───── Stored data

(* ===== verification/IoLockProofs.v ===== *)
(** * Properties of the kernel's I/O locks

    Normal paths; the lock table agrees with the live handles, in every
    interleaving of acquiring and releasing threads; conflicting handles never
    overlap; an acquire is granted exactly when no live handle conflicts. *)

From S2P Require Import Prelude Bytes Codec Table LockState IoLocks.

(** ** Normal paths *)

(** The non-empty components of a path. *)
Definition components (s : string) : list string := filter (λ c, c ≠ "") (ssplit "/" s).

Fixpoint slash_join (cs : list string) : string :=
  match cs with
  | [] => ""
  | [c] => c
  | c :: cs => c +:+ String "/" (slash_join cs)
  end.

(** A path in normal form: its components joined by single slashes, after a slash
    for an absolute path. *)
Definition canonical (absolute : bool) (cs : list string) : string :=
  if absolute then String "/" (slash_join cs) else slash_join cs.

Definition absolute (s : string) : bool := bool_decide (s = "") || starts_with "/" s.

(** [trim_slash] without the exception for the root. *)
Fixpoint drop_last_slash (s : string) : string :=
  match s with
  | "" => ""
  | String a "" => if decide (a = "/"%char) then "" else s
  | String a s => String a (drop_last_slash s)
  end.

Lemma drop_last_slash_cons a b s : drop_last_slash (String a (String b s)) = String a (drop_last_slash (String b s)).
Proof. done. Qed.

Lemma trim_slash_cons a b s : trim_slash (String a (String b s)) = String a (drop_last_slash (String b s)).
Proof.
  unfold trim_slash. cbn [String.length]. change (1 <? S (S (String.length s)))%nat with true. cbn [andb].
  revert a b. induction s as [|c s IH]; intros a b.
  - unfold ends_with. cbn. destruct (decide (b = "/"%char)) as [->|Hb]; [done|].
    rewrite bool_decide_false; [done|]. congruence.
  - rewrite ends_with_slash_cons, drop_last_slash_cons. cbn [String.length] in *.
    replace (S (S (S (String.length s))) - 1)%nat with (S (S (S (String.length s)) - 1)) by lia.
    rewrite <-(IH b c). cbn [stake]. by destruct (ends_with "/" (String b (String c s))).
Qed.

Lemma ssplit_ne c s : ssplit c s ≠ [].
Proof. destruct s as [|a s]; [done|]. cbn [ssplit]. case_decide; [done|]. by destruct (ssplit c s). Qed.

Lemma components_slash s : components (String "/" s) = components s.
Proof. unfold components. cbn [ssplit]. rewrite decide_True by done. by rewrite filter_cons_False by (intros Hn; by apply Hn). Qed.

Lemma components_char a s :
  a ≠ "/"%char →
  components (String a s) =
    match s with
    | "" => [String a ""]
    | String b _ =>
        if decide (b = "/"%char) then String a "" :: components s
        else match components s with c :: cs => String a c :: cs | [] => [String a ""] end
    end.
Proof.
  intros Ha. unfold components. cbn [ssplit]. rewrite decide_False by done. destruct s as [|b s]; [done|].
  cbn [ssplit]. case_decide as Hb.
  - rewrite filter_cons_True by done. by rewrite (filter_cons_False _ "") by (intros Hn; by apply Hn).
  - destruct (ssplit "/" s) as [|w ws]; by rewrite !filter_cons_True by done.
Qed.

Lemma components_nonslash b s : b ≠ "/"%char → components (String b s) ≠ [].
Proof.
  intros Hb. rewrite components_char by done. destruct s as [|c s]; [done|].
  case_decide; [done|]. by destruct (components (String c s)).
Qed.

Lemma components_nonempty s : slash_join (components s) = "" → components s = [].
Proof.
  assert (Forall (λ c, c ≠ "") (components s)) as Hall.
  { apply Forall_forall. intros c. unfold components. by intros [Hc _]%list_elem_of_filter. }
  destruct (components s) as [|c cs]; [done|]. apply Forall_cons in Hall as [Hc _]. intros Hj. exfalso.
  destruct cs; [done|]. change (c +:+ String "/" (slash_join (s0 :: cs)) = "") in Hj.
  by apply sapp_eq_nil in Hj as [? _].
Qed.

──────────
───── Stored data

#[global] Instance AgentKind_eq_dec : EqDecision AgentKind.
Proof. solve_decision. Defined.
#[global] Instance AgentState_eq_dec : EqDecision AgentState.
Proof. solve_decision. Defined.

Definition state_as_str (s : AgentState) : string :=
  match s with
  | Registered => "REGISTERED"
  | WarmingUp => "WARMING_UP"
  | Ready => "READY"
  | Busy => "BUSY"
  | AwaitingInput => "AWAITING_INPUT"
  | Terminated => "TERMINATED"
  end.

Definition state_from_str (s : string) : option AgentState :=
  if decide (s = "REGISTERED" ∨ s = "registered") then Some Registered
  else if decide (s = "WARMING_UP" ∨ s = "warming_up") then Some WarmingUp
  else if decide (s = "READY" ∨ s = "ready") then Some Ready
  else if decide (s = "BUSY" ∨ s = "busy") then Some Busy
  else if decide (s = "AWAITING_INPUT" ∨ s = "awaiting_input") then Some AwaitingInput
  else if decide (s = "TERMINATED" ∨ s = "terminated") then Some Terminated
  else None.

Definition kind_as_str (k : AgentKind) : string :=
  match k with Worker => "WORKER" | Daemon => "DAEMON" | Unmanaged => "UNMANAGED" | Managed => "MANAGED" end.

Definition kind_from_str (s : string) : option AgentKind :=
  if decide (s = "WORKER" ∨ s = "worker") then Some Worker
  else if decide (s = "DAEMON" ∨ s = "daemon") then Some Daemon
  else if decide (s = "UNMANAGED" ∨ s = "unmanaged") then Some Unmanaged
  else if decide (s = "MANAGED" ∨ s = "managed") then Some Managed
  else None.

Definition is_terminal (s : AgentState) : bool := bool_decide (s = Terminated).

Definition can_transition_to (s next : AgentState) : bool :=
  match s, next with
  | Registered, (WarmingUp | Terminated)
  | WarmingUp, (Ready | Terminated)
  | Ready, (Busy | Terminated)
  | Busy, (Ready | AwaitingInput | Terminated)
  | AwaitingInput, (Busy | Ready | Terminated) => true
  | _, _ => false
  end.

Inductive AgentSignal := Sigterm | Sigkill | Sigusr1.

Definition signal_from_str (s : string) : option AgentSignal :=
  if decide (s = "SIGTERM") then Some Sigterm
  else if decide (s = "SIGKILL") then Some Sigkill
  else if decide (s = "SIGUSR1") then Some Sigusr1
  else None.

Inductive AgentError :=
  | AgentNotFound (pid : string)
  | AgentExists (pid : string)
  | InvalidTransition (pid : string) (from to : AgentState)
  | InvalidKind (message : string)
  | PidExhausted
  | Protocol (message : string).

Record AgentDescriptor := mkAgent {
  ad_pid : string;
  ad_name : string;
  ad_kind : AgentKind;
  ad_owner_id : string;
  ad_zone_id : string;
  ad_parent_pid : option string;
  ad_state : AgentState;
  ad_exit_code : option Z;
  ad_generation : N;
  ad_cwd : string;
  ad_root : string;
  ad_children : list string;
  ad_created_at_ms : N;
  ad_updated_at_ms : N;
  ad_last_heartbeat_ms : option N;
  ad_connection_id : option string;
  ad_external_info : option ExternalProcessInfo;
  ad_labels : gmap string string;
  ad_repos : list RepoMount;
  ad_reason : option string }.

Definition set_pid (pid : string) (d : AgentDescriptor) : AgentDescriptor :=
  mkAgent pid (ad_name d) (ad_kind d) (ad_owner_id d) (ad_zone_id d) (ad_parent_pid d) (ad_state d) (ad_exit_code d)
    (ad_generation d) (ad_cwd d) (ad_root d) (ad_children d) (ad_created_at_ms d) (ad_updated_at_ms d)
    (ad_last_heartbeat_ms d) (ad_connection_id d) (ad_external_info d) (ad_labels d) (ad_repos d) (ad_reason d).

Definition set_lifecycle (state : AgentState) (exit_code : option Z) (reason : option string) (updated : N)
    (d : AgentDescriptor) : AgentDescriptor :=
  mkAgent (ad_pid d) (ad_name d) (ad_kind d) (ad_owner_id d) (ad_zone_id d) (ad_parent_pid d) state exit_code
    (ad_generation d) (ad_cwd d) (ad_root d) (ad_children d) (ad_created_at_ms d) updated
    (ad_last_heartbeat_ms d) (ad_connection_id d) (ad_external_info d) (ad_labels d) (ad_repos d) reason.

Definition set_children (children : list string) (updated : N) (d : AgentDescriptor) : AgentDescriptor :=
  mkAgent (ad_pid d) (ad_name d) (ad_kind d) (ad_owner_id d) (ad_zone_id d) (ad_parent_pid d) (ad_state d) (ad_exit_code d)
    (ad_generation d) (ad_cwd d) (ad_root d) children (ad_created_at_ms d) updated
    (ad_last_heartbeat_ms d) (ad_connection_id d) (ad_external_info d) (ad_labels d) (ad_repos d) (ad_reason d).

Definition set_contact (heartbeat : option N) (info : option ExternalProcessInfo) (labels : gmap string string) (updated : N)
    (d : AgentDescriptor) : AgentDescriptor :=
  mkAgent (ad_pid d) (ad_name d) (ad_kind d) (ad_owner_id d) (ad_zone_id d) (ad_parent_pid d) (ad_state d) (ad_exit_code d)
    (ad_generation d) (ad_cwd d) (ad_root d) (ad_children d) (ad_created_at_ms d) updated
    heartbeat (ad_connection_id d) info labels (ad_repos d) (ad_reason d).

──────────
───── Stored data

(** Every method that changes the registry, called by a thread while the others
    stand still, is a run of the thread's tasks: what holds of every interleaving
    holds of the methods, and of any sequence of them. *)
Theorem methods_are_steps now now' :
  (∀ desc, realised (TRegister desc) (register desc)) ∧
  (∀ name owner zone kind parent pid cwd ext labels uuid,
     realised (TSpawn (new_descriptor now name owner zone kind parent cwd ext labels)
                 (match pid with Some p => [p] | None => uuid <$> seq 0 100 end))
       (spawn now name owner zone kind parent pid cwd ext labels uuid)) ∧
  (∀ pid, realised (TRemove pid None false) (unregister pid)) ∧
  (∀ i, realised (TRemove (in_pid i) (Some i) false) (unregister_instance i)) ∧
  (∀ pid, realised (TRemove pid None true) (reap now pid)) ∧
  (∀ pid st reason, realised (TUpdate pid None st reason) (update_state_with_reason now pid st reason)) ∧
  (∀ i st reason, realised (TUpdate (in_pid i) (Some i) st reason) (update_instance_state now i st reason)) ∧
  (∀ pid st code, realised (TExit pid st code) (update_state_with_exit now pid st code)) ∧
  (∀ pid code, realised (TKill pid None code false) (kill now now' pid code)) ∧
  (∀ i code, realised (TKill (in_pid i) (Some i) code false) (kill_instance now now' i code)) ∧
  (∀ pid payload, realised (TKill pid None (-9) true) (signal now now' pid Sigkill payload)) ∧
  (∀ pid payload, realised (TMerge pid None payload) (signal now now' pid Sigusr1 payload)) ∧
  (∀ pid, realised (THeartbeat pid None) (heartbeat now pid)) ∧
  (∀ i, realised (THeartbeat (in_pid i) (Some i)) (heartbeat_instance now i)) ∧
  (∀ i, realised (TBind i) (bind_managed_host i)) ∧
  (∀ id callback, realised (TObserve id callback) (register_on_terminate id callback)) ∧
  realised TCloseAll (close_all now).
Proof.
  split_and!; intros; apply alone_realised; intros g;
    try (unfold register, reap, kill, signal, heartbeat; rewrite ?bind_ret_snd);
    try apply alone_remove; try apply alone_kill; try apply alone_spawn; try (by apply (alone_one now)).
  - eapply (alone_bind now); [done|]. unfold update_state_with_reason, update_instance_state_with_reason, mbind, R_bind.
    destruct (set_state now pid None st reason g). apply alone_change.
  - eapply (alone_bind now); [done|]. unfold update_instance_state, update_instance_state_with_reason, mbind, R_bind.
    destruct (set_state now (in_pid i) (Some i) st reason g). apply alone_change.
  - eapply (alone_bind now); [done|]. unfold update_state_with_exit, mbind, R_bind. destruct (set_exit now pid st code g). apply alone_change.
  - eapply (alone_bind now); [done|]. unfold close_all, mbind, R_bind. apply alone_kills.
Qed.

──────────

Search the data for the string "mbind" and copy every line where it appears.

Result =
  - eapply (alone_bind now); [done|]. unfold update_state_with_reason, update_instance_state_with_reason, mbind, R_bind.
  - eapply (alone_bind now); [done|]. unfold update_instance_state, update_instance_state_with_reason, mbind, R_bind.
  - eapply (alone_bind now); [done|]. unfold update_state_with_exit, mbind, R_bind. destruct (set_exit now pid st code g). apply alone_change.
  - eapply (alone_bind now); [done|]. unfold close_all, mbind, R_bind. apply alone_kills.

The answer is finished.